In the entries below, find the line with "- rewrite (contains_extended ai_1" and the line with "contains aiId p (dom st) = true →"; give again those lines and every line between them, exactly.

•••

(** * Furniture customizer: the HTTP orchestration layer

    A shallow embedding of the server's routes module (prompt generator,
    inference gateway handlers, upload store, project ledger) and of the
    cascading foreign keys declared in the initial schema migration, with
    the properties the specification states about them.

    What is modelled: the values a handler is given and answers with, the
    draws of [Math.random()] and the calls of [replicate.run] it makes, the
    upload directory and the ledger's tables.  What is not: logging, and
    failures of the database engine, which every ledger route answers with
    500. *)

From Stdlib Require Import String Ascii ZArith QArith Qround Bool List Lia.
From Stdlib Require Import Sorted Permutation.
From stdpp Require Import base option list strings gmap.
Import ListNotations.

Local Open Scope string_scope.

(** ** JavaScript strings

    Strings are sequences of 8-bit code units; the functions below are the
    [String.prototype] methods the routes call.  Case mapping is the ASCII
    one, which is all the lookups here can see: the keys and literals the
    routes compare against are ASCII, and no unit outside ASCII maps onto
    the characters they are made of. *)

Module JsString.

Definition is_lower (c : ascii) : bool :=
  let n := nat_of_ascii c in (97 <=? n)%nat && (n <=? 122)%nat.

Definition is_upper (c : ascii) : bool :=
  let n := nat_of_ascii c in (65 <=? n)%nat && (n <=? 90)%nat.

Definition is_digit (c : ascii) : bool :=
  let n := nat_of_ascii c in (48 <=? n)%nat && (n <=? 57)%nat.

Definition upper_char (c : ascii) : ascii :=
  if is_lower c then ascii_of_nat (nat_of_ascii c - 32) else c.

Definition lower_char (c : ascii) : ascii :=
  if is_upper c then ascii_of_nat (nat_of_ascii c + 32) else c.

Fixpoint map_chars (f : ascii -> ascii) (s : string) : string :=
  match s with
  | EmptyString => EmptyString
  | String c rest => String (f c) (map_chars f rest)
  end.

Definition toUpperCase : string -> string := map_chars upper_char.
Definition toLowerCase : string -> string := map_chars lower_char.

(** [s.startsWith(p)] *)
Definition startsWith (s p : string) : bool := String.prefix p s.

•••

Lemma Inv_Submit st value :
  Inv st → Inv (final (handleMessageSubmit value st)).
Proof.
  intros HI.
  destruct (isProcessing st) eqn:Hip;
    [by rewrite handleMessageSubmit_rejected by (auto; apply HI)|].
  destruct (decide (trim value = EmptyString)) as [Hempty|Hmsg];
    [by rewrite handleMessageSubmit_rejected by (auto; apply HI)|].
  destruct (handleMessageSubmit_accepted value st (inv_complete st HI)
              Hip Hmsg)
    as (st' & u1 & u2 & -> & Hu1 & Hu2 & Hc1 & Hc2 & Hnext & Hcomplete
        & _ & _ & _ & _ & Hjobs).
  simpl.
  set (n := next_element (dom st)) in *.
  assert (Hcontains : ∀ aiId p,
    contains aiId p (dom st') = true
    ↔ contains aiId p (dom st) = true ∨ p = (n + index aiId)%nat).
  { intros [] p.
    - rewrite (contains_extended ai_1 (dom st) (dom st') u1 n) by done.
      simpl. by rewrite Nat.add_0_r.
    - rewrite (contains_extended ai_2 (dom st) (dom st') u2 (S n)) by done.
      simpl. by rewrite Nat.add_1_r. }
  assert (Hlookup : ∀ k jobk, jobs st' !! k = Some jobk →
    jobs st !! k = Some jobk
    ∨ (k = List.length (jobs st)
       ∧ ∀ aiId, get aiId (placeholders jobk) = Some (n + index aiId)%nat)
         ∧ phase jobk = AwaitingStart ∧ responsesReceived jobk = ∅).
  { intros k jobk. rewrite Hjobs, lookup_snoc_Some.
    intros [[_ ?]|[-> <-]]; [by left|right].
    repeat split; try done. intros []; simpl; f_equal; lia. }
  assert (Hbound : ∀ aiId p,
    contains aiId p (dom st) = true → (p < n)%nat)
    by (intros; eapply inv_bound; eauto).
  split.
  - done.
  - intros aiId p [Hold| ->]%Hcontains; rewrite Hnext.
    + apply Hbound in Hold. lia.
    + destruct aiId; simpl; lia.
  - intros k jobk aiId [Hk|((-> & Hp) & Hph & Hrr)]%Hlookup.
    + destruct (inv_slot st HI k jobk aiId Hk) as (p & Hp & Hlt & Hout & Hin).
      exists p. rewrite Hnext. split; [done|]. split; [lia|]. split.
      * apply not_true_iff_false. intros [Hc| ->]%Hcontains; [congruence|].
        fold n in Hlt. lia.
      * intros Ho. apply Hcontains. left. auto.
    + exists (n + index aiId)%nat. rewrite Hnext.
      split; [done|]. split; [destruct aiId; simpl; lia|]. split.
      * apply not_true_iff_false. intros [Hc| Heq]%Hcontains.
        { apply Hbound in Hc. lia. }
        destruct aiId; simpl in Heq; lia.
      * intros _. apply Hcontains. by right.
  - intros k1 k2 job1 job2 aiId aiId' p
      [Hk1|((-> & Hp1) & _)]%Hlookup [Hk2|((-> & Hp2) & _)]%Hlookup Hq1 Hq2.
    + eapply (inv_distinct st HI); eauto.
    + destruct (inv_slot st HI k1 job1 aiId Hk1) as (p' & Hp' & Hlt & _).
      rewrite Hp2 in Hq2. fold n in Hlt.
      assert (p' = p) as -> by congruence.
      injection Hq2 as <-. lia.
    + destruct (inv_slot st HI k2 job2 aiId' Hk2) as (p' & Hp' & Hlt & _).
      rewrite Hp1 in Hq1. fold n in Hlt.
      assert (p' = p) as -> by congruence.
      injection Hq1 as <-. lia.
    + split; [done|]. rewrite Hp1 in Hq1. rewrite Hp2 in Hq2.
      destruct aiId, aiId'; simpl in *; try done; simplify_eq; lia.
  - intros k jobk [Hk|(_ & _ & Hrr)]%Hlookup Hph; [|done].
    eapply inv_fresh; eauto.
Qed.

•••

- [RESPONSE AREA]
    - rewrite (contains_extended ai_1 (dom st) (dom st') u1 n) by done.
      simpl. by rewrite Nat.add_0_r.
    - rewrite (contains_extended ai_2 (dom st) (dom st') u2 (S n)) by done.
      simpl. by rewrite Nat.add_1_r. }
  assert (Hlookup : ∀ k jobk, jobs st' !! k = Some jobk →
    jobs st !! k = Some jobk
    ∨ (k = List.length (jobs st)
       ∧ ∀ aiId, get aiId (placeholders jobk) = Some (n + index aiId)%nat)
         ∧ phase jobk = AwaitingStart ∧ responsesReceived jobk = ∅).
  { intros k jobk. rewrite Hjobs, lookup_snoc_Some.
    intros [[_ ?]|[-> <-]]; [by left|right].
    repeat split; try done. intros []; simpl; f_equal; lia. }
  assert (Hbound : ∀ aiId p,
    contains aiId p (dom st) = true → (p < n)%nat)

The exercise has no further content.